Most successful nations:
- Egypt: 7 titles
- Cameroon: 5 titles
- Ghana: 4 titles
- Nigeria: 3 titles
- Ivory Coast: 3 titles
The tournament has witnessed the rise and fall of dynasties, unlikely champions emerging from nowhere, and heartbreak that has shaped entire nations.
Zambia’s emotional triumph in 2012, won on penalties in Gabon, the same country where their entire team had perished in a plane crash 19 years earlier, stands as one of football’s most powerful stories.
The Stakes Feel Higher
World Cup allocation (2018-2022):
- African spots: 5
- European spots: 13+
- Disparity: Nearly 3:1
European fans might bristle at this suggestion, but the Africa Cup of Nations often means more to its participants than the Euros do to theirs. This comes down to simple mathematics and opportunity.
The Euros matter enormously, particularly to nations without a World Cup pedigree. But for powerhouses like France, Germany, Spain, and Italy, the World Cup remains the ultimate prize. The Euros sit comfortably as the second-most important trophy, valuable but not existential.
2026 World Cup allocation:
- African spots: 9-10 (pending playoffs)
- Improvement from previous: 80-100%
For African nations, the equation looks different. The historical imbalance means no African team appears in the top 30 of the all-time World Cup table.
The 2026 World Cup will feature nine or ten African nations, a significant improvement, but decades of disparity have shaped how the continent views AFCON.

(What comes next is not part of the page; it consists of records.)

(* ===== verification/Frontend.v ===== *)
(** * Frontend: start-up, the console loop and the Telegram bot
      (index.tsx lines 8-23, 171-257)

    The process reads its environment, stops with exit code 1 when the
    OpenAI key is missing, and picks a mode: ["telegram"] starts the
    bot, anything else the console loop.  The console loop asks one
    question at a time and runs [processWeatherQuery] on each line until
    a line that lower-cases to ["exit"].  The bot starts a handler run
    for every message that does not start with ["/"], interleaved with
    the others (the run table of [Concurrency]), and answers ["/start"]
    anywhere in a text with its greeting.

    What the process shows is a list of [out]: its inputs (console lines,
    Telegram updates), what it writes to the console and to Telegram,
    the external calls of the pipeline runs, and its exit.  Strings are
    UTF-8 byte strings, so the emoji of the messages are their bytes. *)

From Stdlib Require Import String Ascii List ZArith Lia Bool.
From S2P Require Import Prelude JsString JsValue Json Effects Weather Agent Concurrency.
Import ListNotations.
Open Scope string_scope.
Open Scope js_scope.

(** ** Environment and start-up (lines 8-23, 246-257) *)

(** [process.env] after [dotenv.config()]: a variable is a string or
    [undefined]. *)
Record env : Type := mkEnv {
  TELEGRAM_BOT_TOKEN : option string;
  OPENAI_API_KEY : option string;
  MODE : option string
}.

Definition env_val (v : option string) : jsval :=
  match v with Some s => JStr s | None => JUndefined end.

(** A Telegram update carrying a message: its chat and its text, absent
    for photos, stickers and the like. *)
Record tmsg : Type := mkMsg { chat_id : Z; text : option string }.

Inductive out : Type :=
| OLine (q : string)                  (* a line typed at the console *)
| OIn (m : tmsg)                      (* a Telegram message received *)
| OLog (ch : channel) (line : string) (* console.log / console.error *)
| OPrompt (s : string)                (* rl.question writes its prompt *)
| OClose                              (* rl.close() *)
| OExit (code : Z)                    (* process.exit(code) *)
| OEv (ev : event)                    (* an external call or log line of a run *)
| OBot (token : string)               (* new TelegramBot(token, {polling: true}) *)
| OTyping (chat : Z)                  (* bot.sendChatAction(chat, 'typing') *)
| OSend (chat : Z) (s : string)       (* bot.sendMessage(chat, s) *)
| OUnhandled (e : exn)                (* a rejected promise nobody awaits *)
| OEof.                               (* the end of standard input *)

Definition key_missing : list out :=
  [OLog Stderr "❌ OPENAI_API_KEY not found in environment variables!";
   OLog Stderr "Please add OPENAI_API_KEY to your .env file";
   OExit 1].

Definition token_missing_mode : list out :=
  [OLog Stderr "❌ 'telegram' mode selected, but TELEGRAM_BOT_TOKEN not found in environment variables!";
   OLog Stderr "Please add TELEGRAM_BOT_TOKEN to your .env file or use 'console' mode.";
   OExit 1].
Lemma Contains_grows_with_values_witness :
  (forall v, In v ["/sys"] -> In v ["/www"; "/sys//"; "/sys"]) /\
  Excludes.Contains (Excludes.configured ["/sys"]) "/sys/config.g" = true /\
  Excludes.Contains (Excludes.configured ["/www"; "/sys//"; "/sys"]) "/sys/config.g"
  = true.
Proof.
  assert (H1 : forall v, In v ["/sys"] -> In v ["/www"; "/sys//"; "/sys"]).
  { intros v [<- | []]. right. right. now left. }
  assert (H2 : Excludes.Contains (Excludes.configured ["/sys"]) "/sys/config.g"
               = true) by reflexivity.
  split; [exact H1 |]. split; [exact H2 |].
  exact (ExcludesMore.Contains_grows_with_values _ _ _ H1 H2).
Defined.

Lemma Contains_covers_longer_paths_witness :
  Excludes.Contains (Excludes.configured ["0:/sys"]) "0:/sys" = true /\
  Excludes.Contains (Excludes.configured ["0:/sys"]) ("0:/sys" ++ "/config.g")%string
  = true.
Proof.
  split; [reflexivity |].
  exact (ExcludesMore.Contains_covers_longer_paths
           (Excludes.configured ["0:/sys"]) "0:/sys" "/config.g" eq_refl).
Defined.

Lemma exclude_slash_excludes_all_witness :
  In "/" ["0:/gcodes"; "/"] /\
  (forall p, Excludes.Contains (Excludes.configured ["0:/gcodes"; "/"]) p = true) /\
  syncFolder treeServer 3 address "0:/sys" backup
    (Excludes.configured ["0:/gcodes"; "/"]) true (start rootOnly)
  = (Ok tt, start rootOnly).
Proof.
  assert (H : In "/" ["0:/gcodes"; "/"]) by (right; now left).
  split; [exact H |].
  exact (ExcludesMore.exclude_slash_excludes_all treeServer 2 address "0:/sys"
           backup ["0:/gcodes"; "/"] true (start rootOnly) H).
Defined.

Lemma getFileList_directories_first_witness :
  getFileList treeServer 1 address "0%3A%2Fsys" 0%N (start rootOnly)
  = (Ok sysFiles, requested "http://duet:80/rr_filelist?dir=0%3A%2Fsys"
                    (start rootOnly)) /\
  (length (Files sysFiles) <= 20)%nat /\
  exists body page,
    http_get treeServer (listingURL address "0%3A%2Fsys") = Some body /\
    json_decode treeServer body = Some page /\
    Permutation (Files sysFiles) (rr_files page) /\
    (forall (i j : nat) (a b : file),
        (i < j)%nat -> Files sysFiles !! i = Some a -> Files sysFiles !! j = Some b ->
        Type_ b = typeDirectory ->
        Type_ a = typeDirectory /\ String.leb (Name a) (Name b) = true) /\
    (forall t n : string,
        List.filter (hasKey t n) (Files sysFiles) =
        List.filter (hasKey t n) (rr_files page)).
Proof.
  assert (Hrun : getFileList treeServer 1 address "0%3A%2Fsys" 0%N (start rootOnly)
                 = (Ok sysFiles,
                    requested "http://duet:80/rr_filelist?dir=0%3A%2Fsys"
                      (start rootOnly))) by (vm_compute; reflexivity).
  assert (Hlen : (length (Files sysFiles) <= 20)%nat) by (cbn; lia).
  split; [exact Hrun |]. split; [exact Hlen |].
  exact (FetchMore.getFileList_directories_first treeServer 1 address
           "0%3A%2Fsys" 0%N _ _ sysFiles Hrun Hlen).
Defined.

Lemma ensureOutDirExists_blocked_witness :
  (forall c p n, fault treeServer c p n = false) /\
  (exists t b, resolve (fs (start fileInTheWay)) backup = Found (File t b)) /\
  ensureOutDirExists treeServer backup (start fileInTheWay) =
  (Err (PathError SysCreate (Join backup dirMarker) ENOTDIR),
   tick (tick (start fileInTheWay))).
Proof.
  assert (Hf : forall c p n, fault treeServer c p n = false)
    by (intros c p n; reflexivity).
  assert (Hb : exists t b, resolve (fs (start fileInTheWay)) backup
                           = Found (File t b)).
  { exists 3, "z". vm_compute. reflexivity. }
  split; [exact Hf |]. split; [exact Hb |].
  exact (proj1 (UpdateMore.ensureOutDirExists_blocked treeServer backup
                  (start fileInTheWay) Hf) Hb).
Defined.

Lemma ensureOutDirExists_makes_managed_witness :
  let w' := (ensureOutDirExists treeServer (Join [] "backup") (start rootOnly)).2 in
  ensureOutDirExists treeServer (Join [] "backup") (start rootOnly) = (Ok tt, w') /\
  fault treeServer SysStat (Join (Join [] "backup") dirMarker) (steps w') = false /\
  isManagedDirectory treeServer [] ("backup", Directory 7) w' = (Ok true, tick w').
Proof.
  cbv zeta.
  assert (Hrun : ensureOutDirExists treeServer (Join [] "backup") (start rootOnly)
                 = (Ok tt, (ensureOutDirExists treeServer (Join [] "backup")
                              (start rootOnly)).2)) by (vm_compute; reflexivity).
  split; [exact Hrun |]. split; [reflexivity |].
  exact (UpdateMore.ensureOutDirExists_makes_managed treeServer [] "backup" 7
           (start rootOnly) _ Hrun eq_refl).
Defined.

Lemma updateLocalFiles_removes_nothing_witness :
  fs (start foreign) !! ["backup"; "old.g"] = Some (File 5 "y") /\
  exists x',
    fs (updateLocalFiles treeServer address sysFiles backup Excludes.empty
          (start foreign)).2 !! ["backup"; "old.g"] = Some x' /\
    IsDir x' = IsDir (File 5 "y").
Proof.
  assert (H : fs (start foreign) !! ["backup"; "old.g"] = Some (File 5 "y"))
    by (vm_compute; reflexivity).
  split; [exact H |].
  exact (UpdateMore.updateLocalFiles_removes_nothing treeServer address sysFiles
           backup Excludes.empty (start foreign) ["backup"; "old.g"] _ H).
Defined.

Lemma updateLocalFiles_writes_only_mirrored_witness :
  let q := ["backup"; "sub"; "b.txt"] in
  (forall f, In f (Files sysFiles) -> mirrored Excludes.empty sysFiles f ->
             simpleName (Name f) = true) /\
  ~ q `prefix_of` backup /\
  q <> Join backup dirMarker /\
  (forall f, In f (Files sysFiles) -> mirrored Excludes.empty sysFiles f ->
             q <> Join backup (Name f)) /\
  fs (updateLocalFiles treeServer address sysFiles backup Excludes.empty
        (start mirror)).2 !! q
  = fs (start mirror) !! q.
Proof.
  cbv zeta.
  assert (H1 : ~ ["backup"; "sub"; "b.txt"] `prefix_of` backup).
  { intros [k Hk]. discriminate Hk. }
  assert (H2 : ["backup"; "sub"; "b.txt"] <> Join backup dirMarker)
    by discriminate.
  assert (H3 : forall f, In f (Files sysFiles) ->
                 mirrored Excludes.empty sysFiles f ->
                 ["backup"; "sub"; "b.txt"] <> Join backup (Name f)).
  { intros f [<- | [<- | []]] _; discriminate. }
  assert (H0 : forall f, In f (Files sysFiles) ->
                 mirrored Excludes.empty sysFiles f ->
                 simpleName (Name f) = true).
  { intros f [<- | [<- | []]] _; reflexivity. }
  split; [exact H0 |]. split; [exact H1 |]. split; [exact H2 |].
  split; [exact H3 |].
  exact (UpdateMore.updateLocalFiles_writes_only_mirrored treeServer address
           sysFiles backup Excludes.empty (start mirror) _ H0 H1 H2 H3).
Defined.
(** C2. For every element of [updateArray] the list returned by
    [generateOwnerUpdateRequests] holds, at the element's position, a
    chain whose calls are: the owner update first; the user fetch for
    the element's id next, and only when the update succeeded; the
    notification post last, and only when the fetch succeeded and
    [shouldSendNotification] holds of the fetched user.  The log of
    the chain has one of these four shapes and no other. *)
Theorem generateOwnerUpdateRequests_chain (net : Net)
    (updateArray : list UpdateOwnerPayload) (tableData : loc) (h : Heap)
    (tm : TableMetadata) (i : nat) (item : UpdateOwnerPayload) :
  tables h !! tableData = Some tm ->
  updateArray !! i = Some item ->
  exists requests request,
    generateOwnerUpdateRequests updateArray tableData h = Returned requests /\
    requests !! i = Some request /\
    forall h' : Heap,
      let update := createOwnerUpdatePayload item (key tm) in
      let fetch :=
        {| method := GET;
           url := "/api/metadata/v0/user?user_id=" +:+ owner_id item;
           req_data := None |} in
      let notify :=
        {| method := POST;
           url := "/api/mail/v0/notification";
           req_data := Some (createOwnerNotificationData item tm) |} in
      log (run net request h') =
      match respond net ApiAny update with
      | inr e => [Fired update; Replied update (Some e)]
      | inl _ =>
          match respond net ApiUser fetch with
          | inr e =>
              [Fired update; Replied update None;
               Fired fetch; Replied fetch (Some e)]
          | inl fetched =>
              if shouldSendNotification (user (resp_data fetched))
              then [Fired update; Replied update None;
                    Fired fetch; Replied fetch None;
                    Fired notify;
                    Replied notify (failureOf (respond net ApiAny notify))]
              else [Fired update; Replied update None;
                    Fired fetch; Replied fetch None]
          end
      end.
Proof.
  intros Ht Hi.
  exists (map (fun item => ownerUpdateRequest item tm) updateArray),
         (ownerUpdateRequest item tm).
  split; [now apply generateOwnerUpdateRequests_map |].
  split; [now rewrite list_lookup_fmap, Hi |].
  intros h'. apply ownerUpdateRequest_log.
Qed.

(** C10. [generateOwnerUpdateRequests] returns one chain per element of
    [updateArray], in the order of [updateArray]; for the empty array
    it returns the empty list, and no call is sent. *)
Theorem generateOwnerUpdateRequests_one_per_element
    (updateArray : list UpdateOwnerPayload) (tableData : loc) (h : Heap)
    (tm : TableMetadata) :
  tables h !! tableData = Some tm ->
  exists requests,
    generateOwnerUpdateRequests updateArray tableData h = Returned requests /\
    length requests = length updateArray /\
    (forall (i : nat) (item : UpdateOwnerPayload),
       updateArray !! i = Some item ->
       requests !! i = Some (ownerUpdateRequest item tm)) /\
    (updateArray = [] ->
       requests = [] /\ forall net : Net, callsOfAll net requests h = 0%nat).
Proof.
  intros Ht.
  exists (map (fun item => ownerUpdateRequest item tm) updateArray).
  split; [now apply generateOwnerUpdateRequests_map |].
  split; [apply length_map |].
  split.
  - intros i item Hi. now rewrite list_lookup_fmap, Hi.
  - intros ->. split; [reflexivity | intros net; reflexivity].
Qed.

(* =================================================================== *)
(** ** getTableData *)
(* =================================================================== *)

(** C3. [getTableData] sends the related-dashboards request and the
    table request before it has a reply to either, and joins them: when
    both succeed it resolves to the view-model whose data is built by
    [getTableDataFromResponseData] from the two bodies, whose owners and
    tags come from the table body and whose [statusCode] is the status
    of the table response; when one fails it rejects. *)
Theorem getTableData_view_model (net : Net) (tableKey : string)
    (index source : option string) (h : Heap) :
  let dashboardsRequest :=
    {| method := GET;
       url := "/api/metadata/v0" +:+ "/table/" +:+ getRelatedDashboardSlug tableKey
                                 +:+ "/dashboards";
       req_data := None |} in
  let tableRequest :=
    {| method := GET;
       url := "/api/metadata/v0" +:+ "/table?"
                                 +:+ getTableQueryParams tableKey index source;
       req_data := None |} in
  let tableReply := respond net ApiTable tableRequest in
  let dashboardsReply := respond net ApiDashboards dashboardsRequest in
  let r := run net (getTableData tableKey index source) h in
  log r =
    Fired dashboardsRequest :: Fired tableRequest ::
    (if arrives_first net dashboardsRequest tableRequest
     then [Replied dashboardsRequest (failureOf dashboardsReply);
           Replied tableRequest (failureOf tableReply)]
     else [Replied tableRequest (failureOf tableReply);
           Replied dashboardsRequest (failureOf dashboardsReply)]) /\
  match tableReply, dashboardsReply with
  | inl tableResponse, inl relatedDashboardsResponse =>
      result r =
      Fulfilled
        {| view_data :=
             getTableDataFromResponseData (resp_data tableResponse)
                                          (resp_data relatedDashboardsResponse);
           owners := getTableOwnersFromResponseData (resp_data tableResponse);
           view_tags := tags (tableData (resp_data tableResponse));
           statusCode := status tableResponse |}
  | _, _ => exists reason, result r = Rejected reason
  end.
Proof.
  intros dashboardsRequest tableRequest tableReply dashboardsReply r.
  subst r. unfold getTableData.
  change (relatedDashboardsCall tableKey) with dashboardsRequest.
  change (tableCall tableKey index source) with tableRequest.
  simpl. fold tableReply dashboardsReply.
  destruct tableReply as [tableResponse | et],
           dashboardsReply as [dashboardsResponse | ed];
    simpl; (split; [now rewrite app_nil_r |]); eauto.
Qed.

(* =================================================================== *)
(** ** Failures *)
(* =================================================================== *)

Lemma propagates_axios_then {A : Type} (net : Net) (a : Api)
    (c : AxiosRequestConfig) (f : AxiosResponse (Body a) -> Async A) (h : Heap) :
  (forall resp, propagates (run net (f resp) h)) ->
  propagates (run net (then_ (axios a c) f) h).
Proof.
  intros Hf e. simpl.
  destruct (respond net a c) as [resp | e']; simpl.
  - apply Hf.
  - congruence.
Qed.

Lemma propagates_axios (net : Net) (a : Api) (c : AxiosRequestConfig) (h : Heap) :
  propagates (run net (axios a c) h).
Proof.
  intros e. simpl. destruct (respond net a c); simpl; congruence.
Qed.

Lemma propagates_settled {A : Type} (net : Net) (s : Settled A) (h : Heap) :
  propagates (run net (Settle s) h).
Proof. intros e. simpl. discriminate. Qed.

Lemma propagates_ownerUpdateRequest (net : Net) (item : UpdateOwnerPayload)
    (tm : TableMetadata) (h : Heap) :
  propagates (run net (ownerUpdateRequest item tm) h).
Proof.
  unfold ownerUpdateRequest. intros e. simpl.
  destruct (respond net ApiAny _) as [updated | e1]; simpl; [| congruence].
  destruct (respond net ApiUser _) as [fetched | e2]; simpl; [| congruence].
  destruct (shouldSendNotification _); simpl; [| discriminate].
  destruct (respond net ApiAny _) as [sent | e3]; simpl; congruence.
Qed.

AFCON 2025 World Cup experience:
- Teams that have never qualified for a World Cup: 12 out of 24
- Percentage: 50%
Exactly half of the teams heading to Morocco for AFCON 2025 have never qualified for a World Cup. For these nations, AFCON represents their only realistic shot at international glory. For players from Comoros, Botswana, or Mozambique, winning AFCON would stand as the defining achievement of their careers.
This scarcity of opportunity creates intensity. When your chances are limited, each one burns brighter. AFCON carries the weight of being, for many, the only stage that matters.
SEE ALSO | AFCON 2025: Fixtures, Groups, Match Schedule
Unpredictability Reigns
Last 8 AFCON champions:
- 2010: Egypt
- 2012: Zambia
- 2013: Nigeria
- 2015: Ivory Coast
- 2017: Cameroon
- 2019: Algeria
- 2021: Senegal
- 2023: Ivory Coast
- Different winners: 7 out of 8
The past eight AFCON tournaments have produced seven different champions. Compare that variety to recent Euros, where Spain won three of the past five editions, and England reached consecutive finals in 2020 and 2024.
Recent AFCON finals:
| Year | Result | Venue | Attendance |
|---|---|---|---|
| 2010 | Egypt 1-0 Ghana | Luanda, Angola | 50,000 |
| 2012 | Zambia 0-0 Ivory Coast (8-7 pens) | Libreville, Gabon | 40,000 |
| 2013 | Nigeria 1-0 Burkina Faso | Johannesburg, South Africa | 85,000 |
| 2015 | Ivory Coast 0-0 Ghana (9-8 pens) | Bata, Equatorial Guinea | 32,857 |
| 2017 | Cameroon 2-1 Egypt | Libreville, Gabon | 38,250 |
| 2019 | Algeria 1-0 Senegal | Cairo, Egypt | 75,000 |
| 2021 | Senegal 0-0 Egypt (4-2 pens) | Yaounde, Cameroon | 48,000 |
| 2023 | Ivory Coast 2-1 Nigeria | Abidjan, Ivory Coast | 57,094 |
Penalty shootout finals: 4 out of 8 (50%)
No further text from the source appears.